Designing a surface that can disinfect itself can reduce labor-intensive cleanings and harmful waste, and mitigate spread of surface borne diseases. Additionally, since COVID-19 is an airborne pathogen, surface modification of masks and filters could assist with infection control. Styrene-maleic acid (SMA) copolymers and their derivatives were shown to have lipid-bilayer disrupting properties, making them candidates as anti-viral materials. A series of network polymers with styrene-maleic acid-based polymers and control over polymer chain-length and composition were synthesized. All the polymers formed mechanically robust structures, with tunable Young's moduli on the order of MPa, and tunable swelling capability in water.

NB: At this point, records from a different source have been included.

(** The result of a turn of the reader, by what arrived. *)
Inductive reader_does l : outcome SaltyError unit → Lp → Prop :=
  | rd_end c : incoming (tl_client l) = [] → incoming c = [] → sent c = sent (tl_client l) →
      reader_does l (Ok tt) (finish_reader (tl_set_client c l))
  | rd_network e c : ws_next (tl_client l) = (Err e, c) → reader_does l
      (Err (SaltyError.Network ("Could not receive message from server: " +:+ e))) (tl_set_client c l)
  | rd_not_a_box bs e c : incoming (tl_client l) = OwnedMessage.Binary bs :: incoming c →
      byte_box_from_slice bs = Err e →
      reader_does l (Err (SaltyError.Protocol (SignalingError.signaling_error_to_string e)))
        (tl_set_client c l)
  | rd_control m c q pongs : incoming (tl_client l) = m :: incoming c →
      sent c = sent (tl_client l) → extended (tl_raw l) q pongs →
      match m with
      | OwnedMessage.Binary _ => False
      | OwnedMessage.Ping p => pongs = [OwnedMessage.Pong p]
      | _ => pongs = []
      end →
      reader_does l (Ok tt) (tl_set_raw q (tl_set_client c l))
  | rd_refused b c w o s' w' : incoming (tl_client l)
        = OwnedMessage.Binary (byte_box_into_bytes b) :: incoming c →
      bbox_bytes b ≠ [] →
      wf_nonce (bbox_nonce b) → handle_message b (tl_salty l) w = (o, s', w') → is_ok o = false →
      reader_does l (map_err SaltyError.from_signaling (o ≫= λ _, Panic EmptyString))
        (tl_set_salty s' (tl_set_client c l))
  | rd_no_listener b c w acts s' w' ev : incoming (tl_client l)
        = OwnedMessage.Binary (byte_box_into_bytes b) :: incoming c →
      bbox_bytes b ≠ [] →
      wf_nonce (bbox_nonce b) → handle_message b (tl_salty l) w = (Ok acts, s', w') →
      refused (events_of acts) (tl_events l) = true →
      reader_does l (Err (SaltyError.Crash "Could not send event through channel"))
        (tl_set_events ev (tl_set_salty s' (tl_set_client c l)))
  | rd_box b c w acts s' w' ev q q' o : incoming (tl_client l)
        = OwnedMessage.Binary (byte_box_into_bytes b) :: incoming c →
      sent c = sent (tl_client l) → bbox_bytes b ≠ [] →
      wf_nonce (bbox_nonce b) → handle_message b (tl_salty l) w = (Ok acts, s', w') →
      reported ev = reported (tl_events l) ++ events_of acts →
      extended (tl_raw l) q (outgoing acts) → extended (tl_incoming l) q' (task_messages acts) →
      o = (if alive (tl_incoming l) || bool_decide (task_messages acts = []) then Ok tt
           else Err (SaltyError.Crash ("Channel error: " +:+ mpsc_send_error))) →
      reader_does l o (stop_reader (is_ok o && closes acts) (tl_set_incoming q' (tl_set_raw q
        (tl_set_events ev (tl_set_salty s' (tl_set_client c l)))))).

Section safe.
Context (I : S → Prop) `{!SignalingSafe T S I, !SignalingActions T S I}.

(** The signaling object of a running loop. *)
Definition in_task_phase (s : S) : Prop :=
  I s ∧ c_signaling_state (common s) = SignalingState.Task.

Lemma read_box_does b c l : in_task_phase (tl_salty l) → wf_nonce (bbox_nonce b) →
  bbox_bytes b ≠ [] → alive (tl_raw l) = true →
  incoming (tl_client l) = OwnedMessage.Binary (byte_box_into_bytes b) :: incoming c →
  sent c = sent (tl_client l) →
  wp (stop ← read_message (WsMessageDecoded.ByteBox b);
      if (stop : bool) then mmodify finish_reader else mret tt) (tl_set_client c l) (reader_does l).
Proof.
  intros [HI Hst] Hn Hne Hal Hi Hsent w. unfold out, post. cbn [read_message].
  unfold mbind, M_bind. unfold with_salty.
  change (tl_salty (tl_set_client c l)) with (tl_salty l).
  destruct (handle_message b (tl_salty l) w) as [[o s'] w'] eqn:Hrun.
  destruct o as [acts|e|p]; simpl; [|by eapply (rd_refused l b c w (Err e))
    |by eapply (rd_refused l b c w (Panic p))].
  pose proof (task_phase_actions I b _ w acts s' w' HI Hn Hst Hrun) as Hacts.
  destruct (read_actions_spec acts ([], [], false) (tl_set_salty s' (tl_set_client c l)) w' Hacts)
    as (o & ev & -> & [[-> Hev]|[-> Hev]]); [by eapply rd_no_listener|].
  cbn [fst snd app orb]. set (l1 := tl_set_events ev _).
  destruct (send_all_raw (SaltyError.Network ("Sink error: " +:+ mpsc_send_error)) (outgoing acts)
    l1 w' Hal) as (q & -> & Hq). set (l2 := tl_set_raw q l1).
  destruct (send_all_incoming (SaltyError.Crash ("Channel error: " +:+ mpsc_send_error))
    (task_messages acts) l2 w') as (q' & -> & Hq').
  pose proof (rd_box l b c w acts s' w' ev q q' _ Hi Hsent Hne Hn Hrun Hev Hq Hq' eq_refl) as Hbox.
  change (tl_incoming l2) with (tl_incoming l). subst l1 l2.
  destruct (alive (tl_incoming l) || bool_decide (task_messages acts = [])); [|done].
  simpl in *. by destruct (closes acts).
Qed.

Lemma reader_turn_does l : in_task_phase (tl_salty l) → alive (tl_raw l) = true →
  Forall good_frame (incoming (tl_client l)) → wp reader_turn l (reader_does l).
Proof.
  intros Hs Hal Hw. unfold reader_turn. do 3 wp_step.
  pose proof (ws_next_spec (tl_client l)) as Hnext.
  destruct (ws_next (tl_client l)) as [[[m|]|e|p] c] eqn:Hws; [..|done]; do 5 wp_step;
    cbn [map_err wp_then];
    [|wp_step; destruct Hnext as (? & ? & ?); by apply rd_end|by apply rd_network].
  destruct Hnext as [Hi Hsent]. assert (good_frame m) as Hm by (rewrite Hi in Hw; by inversion Hw).
  do 2 wp_step.
  destruct m as [p|bs|d|p|p]; simpl in *.
  - do 4 wp_step. rewrite <- (tl_same_raw (tl_set_client c l)).
    by apply (rd_control l _ c _ [] Hi Hsent (extended_refl _)).
  - destruct (byte_box_from_slice bs) as [b|e|p] eqn:Hb; simpl in *;
      [|by eapply rd_not_a_box|by destruct (byte_box_from_slice_total bs p)].
    destruct (Hm b eq_refl) as (<- & Hn & Hne). by eapply read_box_does.
  - assert (reader_does l (Ok tt) (tl_set_raw (tl_raw l) (tl_set_client c l))) as Hr
      by by apply (rd_control l _ c _ [] Hi Hsent (extended_refl _)).
    destruct d; simpl; do 4 wp_step; by rewrite <- (tl_same_raw (tl_set_client c l)).
  - intros w. mred. rewrite send_raw_run. simpl. rewrite Hal.
    eapply (rd_control l _ c _ _ Hi Hsent); [|done]. apply extended_send, extended_refl.
  - do 4 wp_step. rewrite <- (tl_same_raw (tl_set_client c l)).
    by apply (rd_control l _ c _ [] Hi Hsent (extended_refl _)).
Qed.

(** *** The transformer *)

(** The msgpack value of a message that is not a Close message. *)
Definition message_value (m : TaskMessage) (v : Value) : Prop :=
  match m with
  | TaskMessage.Value map => ∃ keys, keys ≡ₚ elements (dom map) ∧
      v = Value.Map (omap (λ k, x ← map !! k; Some (Value.from_string k, x)) keys)
  | TaskMessage.Application data =>
      v = Value.Map [(Value.from_string "type", Value.from_string "application");
                     (Value.from_string "data", data)]
  | TaskMessage.Close _ => False
  end.

(** A message is sealed for the peer, in some world. *)
Definition sealed_as (m : TaskMessage) (s : S) (o : outcome SignalingError ByteBox) (s' : S) : Prop :=
  ∃ w w', match m with
  | TaskMessage.Close r => encode_close_message r s w = (o, s', w')
  | _ => ∃ v, message_value m v ∧ encode_task_message v s w = (o, s', w')
  end.

(** The frames of a sealed message. *)
Definition frames_of (m : TaskMessage) (b : ByteBox) : list OwnedMessage :=
  OwnedMessage.Binary (byte_box_into_bytes b) ::
  match m with
  | TaskMessage.Close r =>
      [OwnedMessage.Close (Some (mkCloseData (CloseCode.as_number r) (CloseCode.to_string r)))]
  | _ => []
  end.

Definition stop_transformer (stop : bool) l : Lp := if stop then finish_transformer l else l.

Inductive transformer_does l : outcome SaltyError unit → Lp → Prop :=
  | td_idle : queued (tl_outgoing l) = [] → tl_sender l || tl_reader l = true →
      transformer_does l (Ok tt) l
  | td_end : queued (tl_outgoing l) = [] → tl_sender l = false → tl_reader l = false →
      transformer_does l (Ok tt) (finish_transformer l)
  | td_sealed m q b s' q' : queued (tl_outgoing l) = m :: queued q → alive q = alive (tl_outgoing l) →
      sealed_as m (tl_salty l) (Ok b) s' → extended (tl_raw l) q' (frames_of m b) →
      transformer_does l (Ok tt) (stop_transformer (closing_message m)
        (tl_set_raw q' (tl_set_salty s' (tl_set_outgoing q l))))
  | td_refused m q e s' : queued (tl_outgoing l) = m :: queued q → alive q = alive (tl_outgoing l) →
      sealed_as m (tl_salty l) (Err e) s' →
      transformer_does l (Err transformer_error) (tl_set_salty s' (tl_set_outgoing q l)).

Lemma value_of_map_run m l w : ∃ v w', value_of_map m l w = (Ok v, l, w')
  ∧ message_value (TaskMessage.Value m) v.
Proof.
  unfold value_of_map. mred. pose proof (hash_order_perm (dom m) w) as Hp.
  destruct (hash_order (dom m) w) as [keys w']. do 2 eexists. split; [done|]. by exists keys.
Qed.

Lemma sealed_task m v s w o s' w' : message_value m v →
  encode_task_message v s w = (o, s', w') → sealed_as m s o s'.
Proof. intros Hv He. exists w, w'. destruct m; [eauto..|done]. Qed.

Lemma encrypt_task_run v l w : in_task_phase (tl_salty l) → ∃ o s' w',
  encode_task_message v (tl_salty l) w = (o, s', w') ∧ is_panic o = false
  ∧ with_salty (λ _, transformer_error) (encrypt_task_message v) l w
    = (match o with Ok b => Ok (byte_box_into_bytes b) | _ => Err transformer_error end,
       tl_set_salty s' l, w').
Proof.
  intros [HI _]. destruct (encode_task_message_sealed I v (tl_salty l) HI w) as [_ Hp].
  unfold with_salty, encrypt_task_message. mred.
  destruct (encode_task_message v (tl_salty l) w) as [[o s'] w']. exists o, s', w'.
  by destruct o.
Qed.
Lemma encrypt_close_run r l w : in_task_phase (tl_salty l) → ∃ o s' w',
  encode_close_message r (tl_salty l) w = (o, s', w') ∧ is_panic o = false
  ∧ with_salty (λ _, transformer_error) (encrypt_close_message r) l w
    = (match o with Ok b => Ok (byte_box_into_bytes b) | _ => Err transformer_error end,
       tl_set_salty s' l, w').
Proof.
  intros [HI _]. destruct (encode_close_message_sealed I r (tl_salty l) HI w) as [_ Hp].
  unfold with_salty, encrypt_close_message. mred.
  destruct (encode_close_message r (tl_salty l) w) as [[o s'] w']. exists o, s', w'.
  by destruct o.
Qed.

Lemma transform_run m l w : in_task_phase (tl_salty l) → ∃ o s' w',
  sealed_as m (tl_salty l) o s' ∧ is_panic o = false ∧ transform m l w
    = (match o with Ok b => Ok (frames_of m b, closing_message m) | _ => Err transformer_error end,
       tl_set_salty s' l, w').
Proof.
  intros Hs. destruct m as [map|data|r]; cbn [transform]; unfold mbind, M_bind.
  - destruct (value_of_map_run map l w) as (v & w1 & -> & Hv).
    destruct (encrypt_task_run v l w1 Hs) as (o & s' & w' & He & Hp & ->).
    exists o, s', w'. split_and!; [by eapply sealed_task|done|by destruct o].
  - edestruct encrypt_task_run as (o & s' & w' & He & Hp & ->); [exact Hs|].
    exists o, s', w'. split_and!; [by eapply sealed_task|done|by destruct o].
  - edestruct encrypt_close_run as (o & s' & w' & He & Hp & ->); [exact Hs|].
    exists o, s', w'. split_and!; [by exists w, w'|done|by destruct o].
Qed.

Lemma transformer_turn_does l : in_task_phase (tl_salty l) → alive (tl_raw l) = true →
  wp transformer_turn l (transformer_does l).
Proof.
  intros Hs Hal. unfold transformer_turn. do 3 wp_step. pose proof (mpsc_recv_spec _ (tl_outgoing l)) as Hr.
  destruct (mpsc_recv (tl_outgoing l)) as [[m|] q]; do 3 wp_step.
  - destruct Hr as [Hq Hqa]. intros w. unfold mbind, M_bind, out, post.
    destruct (transform_run m (tl_set_outgoing q l) w Hs) as (o & s' & w' & Ho & Hp & ->).
    destruct o as [b|e|p]; [|by eapply td_refused|done].
    destruct (send_all_raw transformer_error (frames_of m b) (tl_set_salty s' (tl_set_outgoing q l)) w' Hal)
      as (q' & -> & Hq'). pose proof (td_sealed l m q b s' q' Hq Hqa Ho Hq') as Hd.
    by destruct (closing_message m).
  - destruct Hr as [Hq ->]. rewrite tl_same_outgoing. wp_step.
    + wp_step. by apply td_idle.
    + wp_step. apply orb_false_iff in Hb as [? ?]. by apply td_end.
Qed.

The SMA-based bulk materials, containing a zwitterionic polar unit, showed excellent lipid disrupting properties, being up to 2 times more efficient than a 10% Triton solution. The highest performance was observed for materials with lower crosslink densities or shorter chain-lengths, with lipid disruption capability correlating with swelling ratio. Additionally, the material can capture the spike protein of SARS-CoV-2, with up to 90% efficiency. Both the lipid disrupting and spike protein capture ability could be repeated for multiple cycles. Finally, the materials are shown to modify various porous and non-porous substrates including surgical and KN95 masks. Functional network modified masks had up to 6 times higher bilayer disruption ability than the unmodified masks without inhibiting airflow.